Catherine Graham has created a luminous homage to family, to cancer and to the strange windings of truth. Swimming through time and space, Graham introduces her mother, her father and herself and the cancers that pull them apart and bring them together. Memories mesh with visitations and multiple stories unfold of pain and loss, hidden tragedy, forgiveness and growth.

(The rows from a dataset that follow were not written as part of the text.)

Lemma setter_frame k v w :
  wf w → obs_ok F w → F ⊆ fields w → k ∈ fields w →
  2 * size (fields w) < depth w + S n →
  ∃ w' t1 t2,
    setter call k v w = Ok w'
    ∧ frame F (entry_above (depth w)) (replace_snapshot k v w) w'
    ∧ console w' =
        console w
        ++ (depth w, Swap (MkSnapshot (new_state w)))
           :: (depth w, EmitField k v) :: t1
        ++ (depth w, EmitAll k (Ev k (StoreDefinition_get k w) v)) :: t2
    ∧ Forall (fun e => own_action (depth w) e = false) t1
    ∧ Forall (fun e => own_action (depth w) e = false) t2
    ∧ (k ∈ callChain (emitter (store w)) → t1 = [cycle_report Fields k w])
    ∧ (k ∈ callChain (alls (store w)) → t2 = [cycle_report Alls k w])
    ∧ (k ∉ callChain (emitter (store w)) →
       deliveries (S (depth w)) t1 = subscribed k (observers (emitter (store w))))
    ∧ (k ∉ callChain (alls (store w)) →
       deliveries (S (depth w)) t2 = subscribed k (observers (alls (store w))))
    ∧ (∀ s, first_seen t1 = Some s → s = MkSnapshot (new_state w)).
Proof.
  intros Hw Ho HF Hk Hn. unfold setter.
  set (w1 := replace_snapshot k v w).
  assert (wf w1) as Hw1 by (by apply replace_snapshot_wf).
  assert (fields w1 = fields w) as Ef1
    by (unfold w1; rewrite replace_snapshot_eq; done).
  assert (depth w1 = depth w) as Ed1
    by (unfold w1; rewrite replace_snapshot_eq; done).
  assert (obs_ok F w1) as Ho1
    by (unfold w1; rewrite replace_snapshot_eq; done).
  assert (console w1 = console w ++ [(depth w, Swap (MkSnapshot (new_state w)))])
    as Ec1 by (unfold w1; rewrite replace_snapshot_eq; done).
  destruct (emit_frame Fields k v w1) as (w2 & t1 & E2 & R2 & C2 & A2 & Y2 & D2 & S2);
    [done|done|by rewrite Ef1|by rewrite Ef1|rewrite Ef1, Ed1; lia|].
  rewrite E2. cbn.
  pose proof (frame_fields _ _ _ R2) as Ef2.
  pose proof (frame_depth _ _ _ R2) as Ed2.
  destruct (emit_frame Alls k (Ev k (StoreSnapshot_get (storeSnapshot (store w)) k w) v) w2)
    as (w3 & t2 & E3 & R3 & C3 & A3 & Y3 & D3 & _).
  { exact (fr_wf _ _ _ _ R2). }
  { by apply (frame_obs_ok F w1 w2 R2). }
  { by rewrite Ef2, Ef1. }
  { by rewrite Ef2, Ef1. }
  { rewrite Ef2, Ef1, Ed2, Ed1. lia. }
  assert (emitter (store w1) = emitter (store w)) as Ee1
    by (unfold w1; rewrite replace_snapshot_eq; done).
  assert (alls (store w1) = alls (store w)) as Ea1
    by (unfold w1; rewrite replace_snapshot_eq; done).
  rewrite Ed2 in R3. rewrite Ed2, Ed1 in C3, A3, D3. rewrite Ed1 in C2, A2, D2.
  exists w3, t1, t2. split; [done|]. split_and!.
  - rewrite <- Ed1. by apply (frame_trans _ _ w1 w2 w3).
  - rewrite C3, C2, Ec1. cbn. rewrite <- !app_assoc. cbn. done.
  - done.
  - done.
  - intros Hin. rewrite Y2 by (cbn [emitter_of]; by rewrite Ee1).
    unfold cycle_report. cbn [emitter_of]. by rewrite Ed1, Ee1.
  - intros Hin. rewrite Y3 by (cbn [emitter_of]; by rewrite (fr_alls _ _ _ _ R2), Ea1).
    unfold cycle_report. cbn [emitter_of].
    by rewrite Ed2, Ed1, (fr_alls _ _ _ _ R2), Ea1.
  - intros Hin. rewrite D2 by (cbn [emitter_of]; by rewrite Ee1).
    cbn [emitter_of]. by rewrite Ee1.
  - intros Hin. rewrite D3 by (cbn [emitter_of]; by rewrite (fr_alls _ _ _ _ R2), Ea1).
    cbn [emitter_of]. by rewrite (fr_alls _ _ _ _ R2), Ea1.
  - intros s Hs. rewrite (S2 s Hs). unfold w1. by rewrite replace_snapshot_eq.
Qed.
End Nested.

(** With fuel for every emission that can still be in flight (two per
    field, minus those already in flight), a setter invocation made by a
    handler completes. *)
Lemma invoke_call_ok F n : call_ok (invoke n) F n.
Proof.
  induction n as [|n IH]; intros w f v k Hw Ho HF Hf Hk Hn.
  - pose proof (depth_bound w Hw). lia.
  - cbn. rewrite Hf.
    destruct (setter_frame (invoke n) F n IH k v w) as (w' & t1 & t2 & E & R & _);
      [done|done|done|auto|done|].
    exists w'. split; [done|].
    eapply frame_trans; [|exact R]. by apply replace_snapshot_frame.
Qed.
(** ** The setter table never changes *)

Lemma stable_refl w : stable w w.
Proof. by split. Qed.

Lemma stable_trans w1 w2 w3 : stable w1 w2 → stable w2 w3 → stable w1 w3.
Proof. intros [A1 B1] [A2 B2]. split; congruence. Qed.

Lemma with_callChain_stable {P} (c : channel P) chain w :
  stable w (with_callChain c chain w).
Proof. by destruct c. Qed.

Section Stable.
Variable call : fref -> value -> world -> outcome world.
Hypothesis Hcall : ∀ f v w w', call f v w = Ok w' → stable w w'.

Lemma run_stable p : ∀ w w', run call p w = Ok w' → stable w w'.
Proof.
  induction p as [|k cont IH|k v cont IH]; intros w w' E; simpl in E.
  - injection E as <-. apply stable_refl.
  - by eapply IH.
  - destruct (StoreDefinition_set k w) as [f|]; [|done].
    destruct (call f v w) as [w1| |] eqn:E1; cbn in E; try done.
    eapply stable_trans; [by eapply Hcall|by apply IH].
Qed.

Lemma deliver_stable {P} (obs : list (topic * (P -> prog))) k payload :
  ∀ w w', deliver call obs k payload w = Ok w' → stable w w'.
Proof.
  induction obs as [|[t h] rest IH]; intros w w' E; simpl in E.
  - injection E as <-. apply stable_refl.
  - destruct (matches t k); [|by apply IH].
    destruct (run call (h payload) _) as [w1| |] eqn:E1; cbn in E; try done.
    apply run_stable in E1. apply IH in E.
    eapply stable_trans; [|exact E]. exact E1.
Qed.

Lemma emit_stable {P} (c : channel P) k payload w w' :
  Emitter_emit call c k payload w = Ok w' → stable w w'.
Proof.
  unfold Emitter_emit. case_bool_decide.
  - intros E. injection E as <-. by split.
  - destruct (deliver call _ k payload _) as [w1| |] eqn:E1; cbn; try done.
    intros E. injection E as <-. apply deliver_stable in E1.
    eapply stable_trans; [|apply with_callChain_stable].
    eapply stable_trans; [|exact E1].
    eapply stable_trans; [|apply with_callChain_stable]. by split.
Qed.

Lemma setter_stable k v w w' : setter call k v w = Ok w' → stable w w'.
Proof.
  unfold setter.
  destruct (Emitter_emit call Fields k v _) as [w1| |] eqn:E1; cbn; try done.
  intros E2. apply emit_stable in E1, E2.
  eapply stable_trans; [|exact E2]. eapply stable_trans; [|exact E1].
  rewrite replace_snapshot_eq. by split.
Qed.
End Stable.

Lemma invoke_stable n : ∀ f v w w', invoke n f v w = Ok w' → stable w w'.
Proof.
  induction n as [|n IH]; intros f v w w' E; cbn in E; [done|].
  destruct (funs w !! f); [|done]. by eapply setter_stable.
Qed.

Lemma step_stable w w' : step w w' → stable w w'.
Proof.
  destruct 1 as [P c t h w|fuel k v w w' E|w|strict l k v w].
  - by destruct c.
  - unfold set_field in E. destruct (StoreDefinition_set k w); [|done].
    by eapply invoke_stable.
  - by split.
  - by split.
Qed.

Lemma rtc_step_stable w w' : rtc step w w' → stable w w'.
Proof.
  induction 1 as [|w1 w2 w3 H12 _ IH]; [apply stable_refl|].
  eapply stable_trans; [by apply step_stable|done].
Qed.

(** ** More fuel changes nothing *)

Section Fuel.
Variables call call' : fref -> value -> world -> outcome world.
Hypothesis Hle : ∀ f v w w', call f v w = Ok w' → call' f v w = Ok w'.

Lemma run_more p : ∀ w w', run call p w = Ok w' → run call' p w = Ok w'.
Proof.
  induction p as [|k cont IH|k v cont IH]; intros w w' E; simpl in *.
  - done.
  - by apply IH.
  - destruct (StoreDefinition_set k w) as [f|]; [|done].
    destruct (call f v w) as [w1| |] eqn:E1; cbn in E; try done.
    rewrite (Hle _ _ _ _ E1). cbn. by apply IH.
Qed.

Lemma deliver_more {P} (obs : list (topic * (P -> prog))) k payload :
  ∀ w w', deliver call obs k payload w = Ok w' →
          deliver call' obs k payload w = Ok w'.
Proof.
  induction obs as [|[t h] rest IH]; intros w w' E; simpl in *; [done|].
  destruct (matches t k); [|by apply IH].
  destruct (run call (h payload) _) as [w1| |] eqn:E1; cbn in E; try done.
  rewrite (run_more _ _ _ E1). cbn. by apply IH.
Qed.

Lemma emit_more {P} (c : channel P) k payload w w' :
  Emitter_emit call c k payload w = Ok w' →
  Emitter_emit call' c k payload w = Ok w'.
Proof.
  unfold Emitter_emit. case_bool_decide; [done|]. intros E.
  destruct (deliver call _ k payload _) as [w1| |] eqn:E1; cbn in E; try done.
  apply deliver_more in E1. by rewrite E1.
Qed.

Lemma setter_more k v w w' :
  setter call k v w = Ok w' → setter call' k v w = Ok w'.
Proof.
  unfold setter. intros E.
  destruct (Emitter_emit call Fields k v _) as [w1| |] eqn:E1; cbn in E; try done.
  apply emit_more in E1. rewrite E1. cbn. by apply emit_more.
Qed.
End Fuel.

(** A result obtained with some fuel is the result with any larger
    amount. *)
Lemma invoke_more_fuel n :
  ∀ m f v w w', n ≤ m → invoke n f v w = Ok w' → invoke m f v w = Ok w'.
Proof.
  induction n as [|n IH]; intros m f v w w' Hm E; [done|].
  destruct m as [|m]; [lia|]. cbn in *.
  destruct (funs w !! f); [|done].
  eapply setter_more; [|exact E]. intros f' v' w1 w1' E1.
  apply (IH m); [lia|done].
Qed.

(** ** Construction *)

Lemma alloc_setter_fold l :
  ∀ acc,
    (∀ k f, acc.1 !! k = Some f → acc.2 !! f = Some k) →
    let r := foldl alloc_setter acc l in
    (∀ k f, r.1 !! k = Some f → r.2 !! f = Some k)
    ∧ dom r.1 = dom acc.1 ∪ list_to_set l.*1.
Proof.
  induction l as [|[k0 v0] l IH]; intros acc Hacc; cbn.
  - split; [done|]. by rewrite (right_id_L ∅ (∪)).
  - destruct (IH (alloc_setter acc (k0, v0))) as [H1 H2].
    + unfold alloc_setter. cbn. intros k f.
      destruct (decide (k = k0)) as [->|Hne].
      * rewrite lookup_insert_eq. intros [= <-]. by rewrite lookup_insert_eq.
      * rewrite lookup_insert_ne by done. intros Hk.
        pose proof (Hacc _ _ Hk) as Hf.
        rewrite lookup_insert_ne; [done|].
        intros E. pose proof (is_fresh (dom acc.2)) as Hfr.
        rewrite E in Hfr. apply Hfr. apply elem_of_dom. eauto.
    + split; [exact H1|]. rewrite H2. unfold alloc_setter. cbn.
      rewrite dom_insert_L, (comm_L (∪) {[k0]}), <- (assoc_L (∪)). done.
Qed.

Lemma mapValues_setters_spec (o : gmap key value) :
  (∀ k f, (mapValues_setters o).1 !! k = Some f →
          (mapValues_setters o).2 !! f = Some k)
  ∧ dom (mapValues_setters o).1 = dom o.
Proof.
  unfold mapValues_setters.
  destruct (alloc_setter_fold (map_to_list o) (∅, ∅)) as [H1 H2]; [done|].
  split; [exact H1|]. rewrite H2. cbn. rewrite dom_empty_L, (left_id_L ∅ (∪)).
  apply set_eq. intros k. rewrite elem_of_list_to_set, elem_of_dom. split.
  - intros Hk. apply list_elem_of_fmap in Hk as ([k' v] & -> & Hkv).
    apply elem_of_map_to_list in Hkv. eauto.
  - intros [v Hv]. apply list_elem_of_fmap. exists (k, v). split; [done|].
    by apply elem_of_map_to_list.
Qed.

Lemma createStore_eq l opts h :
  createStore l opts h =
  MkWorld h (mapValues_setters (props_of h l)).2
    (MkStore (MkSnapshot l)
       (MkEmitter (opt_isDevMode opts) [] [])
       (MkEmitter (opt_isDevMode opts) [] [])
       (mapValues_setters (props_of h l)).1)
    [].
Proof.
  unfold createStore, new_StoreDefinition.
  by destruct (mapValues_setters (props_of h l)).
Qed.

Lemma createStore_fields l opts h : fields (createStore l opts h) = dom (props_of h l).
Proof.
  rewrite createStore_eq. unfold fields. cbn.
  apply (mapValues_setters_spec (props_of h l)).
Qed.

Lemma createStore_wf l opts h :
  is_Some (h !! l) → wf (createStore l opts h).
Proof.
  intros [o Ho]. pose proof (createStore_fields l opts h) as Hf.
  destruct (mapValues_setters_spec (props_of h l)) as [H1 H2].
  rewrite createStore_eq in *. constructor; cbn.
  - exists o. split; [done|]. rewrite Hf. unfold props_of. by rewrite Ho.
  - exact H1.
  - split; [constructor|]. intros k Hk. by apply elem_of_nil in Hk.
  - split; [constructor|]. intros k Hk. by apply elem_of_nil in Hk.
Qed.

Lemma createStore_obs_ok F l opts h : obs_ok F (createStore l opts h).
Proof. rewrite createStore_eq. split; constructor. Qed.

Lemma subscribe_wf {P} (c : channel P) t handler w :
  wf w → wf (subscribe c t handler w).
Proof. intros [H1 H2 H3 H4]. destruct c; by constructor. Qed.

Lemma subscribe_fields {P} (c : channel P) t handler w :
  fields (subscribe c t handler w) = fields w.
Proof. by destruct c. Qed.

Lemma subscribe_depth {P} (c : channel P) t handler w :
  depth (subscribe c t handler w) = depth w.
Proof. by destruct c. Qed.

Lemma subscribe_obs_ok {P} F (c : channel P) t handler w :
  obs_ok F w → (∀ payload, prog_ok F (handler payload)) →
  obs_ok F (subscribe c t handler w).
Proof.
  intros [H1 H2] Hh. destruct c; split; cbn; try done.
  - apply Forall_app. split; [done|]. by apply Forall_singleton.
  - apply Forall_app. split; [done|]. by apply Forall_singleton.
Qed.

With an otherworldly delicacy Graham stitches it all together to create a book-length lyric essay of lingering and profound beauty, a paean to the complexity of love and survival.
Jennifer Geraedts wrote:
"Catherine Graham’s seventh book of poetry is an intricate reverie, in poetry and prose, which floats back and forth in time and between memories, dreams and reflections. It’s an attempt by the Toronto poet and novelist to come to terms with the forces shaping her life, particularly the early loss of her parents (her mother from cancer, her father in a car accident). “Parents die in the world/but they never die in their children,” she writes. Another major trauma is her own diagnosis of cancer and “the danger-cure” of treatment. Graham is an accomplished lyric poet, and it’s the recurrent images and metaphors that carry the greatest emotional weight. One of these recurring metaphors is the quarry near her childhood home in southern Ontario. In the final passage, it becomes symbolic of a sense of resolution, as Graham recalls swimming there: “Swim back to the girl you were swimming forward … Soon you’ll reach the other side.”
“This might be shelved in poetry, but it’s essay and mystery and grief and healing and love too. Graham has a spiraling way of writing that is mesmerizing. With each revisit of a fact or feeling, more is revealed. Everything about this book is perfect – word choice, pacing, even the presentation on the page.”